** Assignment **
Reproduce nothing but the closing run of lines: the line with "- eapply mirrors_bind;" and each line that follows it to the end of the data.

** Provided material **
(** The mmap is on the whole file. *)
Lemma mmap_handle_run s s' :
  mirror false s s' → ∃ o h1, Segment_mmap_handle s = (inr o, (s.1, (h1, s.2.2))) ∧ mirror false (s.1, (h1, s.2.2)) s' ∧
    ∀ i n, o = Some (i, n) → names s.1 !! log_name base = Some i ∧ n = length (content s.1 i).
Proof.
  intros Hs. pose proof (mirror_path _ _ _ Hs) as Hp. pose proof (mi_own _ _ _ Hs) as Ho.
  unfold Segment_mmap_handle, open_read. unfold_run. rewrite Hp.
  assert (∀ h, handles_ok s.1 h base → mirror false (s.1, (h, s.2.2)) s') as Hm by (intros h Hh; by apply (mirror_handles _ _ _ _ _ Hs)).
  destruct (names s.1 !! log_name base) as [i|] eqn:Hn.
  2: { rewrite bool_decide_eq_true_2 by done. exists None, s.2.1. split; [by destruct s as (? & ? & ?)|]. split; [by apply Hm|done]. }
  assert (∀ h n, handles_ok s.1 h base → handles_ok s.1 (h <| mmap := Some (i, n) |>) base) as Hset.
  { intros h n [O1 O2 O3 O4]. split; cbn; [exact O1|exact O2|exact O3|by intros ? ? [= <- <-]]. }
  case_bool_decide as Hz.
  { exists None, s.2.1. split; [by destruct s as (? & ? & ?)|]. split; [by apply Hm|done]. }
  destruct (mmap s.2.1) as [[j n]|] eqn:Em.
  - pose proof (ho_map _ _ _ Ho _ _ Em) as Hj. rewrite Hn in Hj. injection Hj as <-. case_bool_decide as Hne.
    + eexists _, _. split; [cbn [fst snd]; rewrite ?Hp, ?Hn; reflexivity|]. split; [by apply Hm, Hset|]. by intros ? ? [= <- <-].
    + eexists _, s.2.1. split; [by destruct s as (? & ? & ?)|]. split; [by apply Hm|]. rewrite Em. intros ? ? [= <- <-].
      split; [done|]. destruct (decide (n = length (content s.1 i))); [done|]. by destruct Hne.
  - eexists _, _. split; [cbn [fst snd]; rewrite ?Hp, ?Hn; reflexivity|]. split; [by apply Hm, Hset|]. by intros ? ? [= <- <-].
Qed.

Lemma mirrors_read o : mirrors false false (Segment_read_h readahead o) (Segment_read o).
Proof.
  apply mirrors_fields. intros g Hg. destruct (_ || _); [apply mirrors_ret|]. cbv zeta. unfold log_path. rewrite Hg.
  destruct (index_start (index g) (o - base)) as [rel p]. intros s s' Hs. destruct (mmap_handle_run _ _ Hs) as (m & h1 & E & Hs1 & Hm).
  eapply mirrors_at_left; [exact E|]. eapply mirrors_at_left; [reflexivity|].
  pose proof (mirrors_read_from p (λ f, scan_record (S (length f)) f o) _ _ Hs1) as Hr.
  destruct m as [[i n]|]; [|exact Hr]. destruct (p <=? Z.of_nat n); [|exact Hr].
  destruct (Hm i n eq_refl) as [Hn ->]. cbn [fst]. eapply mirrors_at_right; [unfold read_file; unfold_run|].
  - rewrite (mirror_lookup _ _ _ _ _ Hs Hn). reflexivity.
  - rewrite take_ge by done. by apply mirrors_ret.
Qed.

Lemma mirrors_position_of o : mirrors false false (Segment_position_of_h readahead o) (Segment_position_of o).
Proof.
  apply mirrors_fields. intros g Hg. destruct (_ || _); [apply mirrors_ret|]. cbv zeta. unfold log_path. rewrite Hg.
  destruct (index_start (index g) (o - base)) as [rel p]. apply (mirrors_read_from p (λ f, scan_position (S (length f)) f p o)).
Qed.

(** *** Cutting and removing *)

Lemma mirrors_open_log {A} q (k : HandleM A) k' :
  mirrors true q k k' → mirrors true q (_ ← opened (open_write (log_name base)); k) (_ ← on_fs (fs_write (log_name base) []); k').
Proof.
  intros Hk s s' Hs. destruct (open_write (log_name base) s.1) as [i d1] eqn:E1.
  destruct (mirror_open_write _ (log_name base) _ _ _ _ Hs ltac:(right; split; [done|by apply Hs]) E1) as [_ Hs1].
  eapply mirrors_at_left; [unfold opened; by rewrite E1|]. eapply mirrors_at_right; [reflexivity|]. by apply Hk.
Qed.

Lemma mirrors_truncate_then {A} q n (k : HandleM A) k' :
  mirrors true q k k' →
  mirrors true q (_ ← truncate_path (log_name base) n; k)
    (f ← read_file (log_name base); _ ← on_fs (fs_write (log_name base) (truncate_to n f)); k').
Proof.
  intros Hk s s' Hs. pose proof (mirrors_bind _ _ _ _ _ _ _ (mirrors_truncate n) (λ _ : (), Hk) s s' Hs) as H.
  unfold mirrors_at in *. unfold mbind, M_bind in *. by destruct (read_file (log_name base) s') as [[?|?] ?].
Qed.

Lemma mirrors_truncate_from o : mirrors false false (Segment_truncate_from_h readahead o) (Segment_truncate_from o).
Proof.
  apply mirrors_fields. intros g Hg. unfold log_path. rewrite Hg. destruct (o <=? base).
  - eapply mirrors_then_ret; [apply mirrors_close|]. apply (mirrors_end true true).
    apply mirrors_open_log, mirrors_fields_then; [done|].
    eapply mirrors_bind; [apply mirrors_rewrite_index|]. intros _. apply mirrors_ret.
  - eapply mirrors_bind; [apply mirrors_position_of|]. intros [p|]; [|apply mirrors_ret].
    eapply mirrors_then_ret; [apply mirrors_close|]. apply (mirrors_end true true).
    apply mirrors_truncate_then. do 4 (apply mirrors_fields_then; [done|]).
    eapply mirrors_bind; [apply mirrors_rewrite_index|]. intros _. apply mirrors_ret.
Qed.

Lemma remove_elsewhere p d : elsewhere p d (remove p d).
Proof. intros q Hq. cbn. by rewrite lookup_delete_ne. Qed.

** Expected output **
  - eapply mirrors_bind; [apply mirrors_position_of|]. intros [p|]; [|apply mirrors_ret].
    eapply mirrors_then_ret; [apply mirrors_close|]. apply (mirrors_end true true).
    apply mirrors_truncate_then. do 4 (apply mirrors_fields_then; [done|]).
    eapply mirrors_bind; [apply mirrors_rewrite_index|]. intros _. apply mirrors_ret.
Qed.

Lemma remove_elsewhere p d : elsewhere p d (remove p d).
Proof. intros q Hq. cbn. by rewrite lookup_delete_ne. Qed.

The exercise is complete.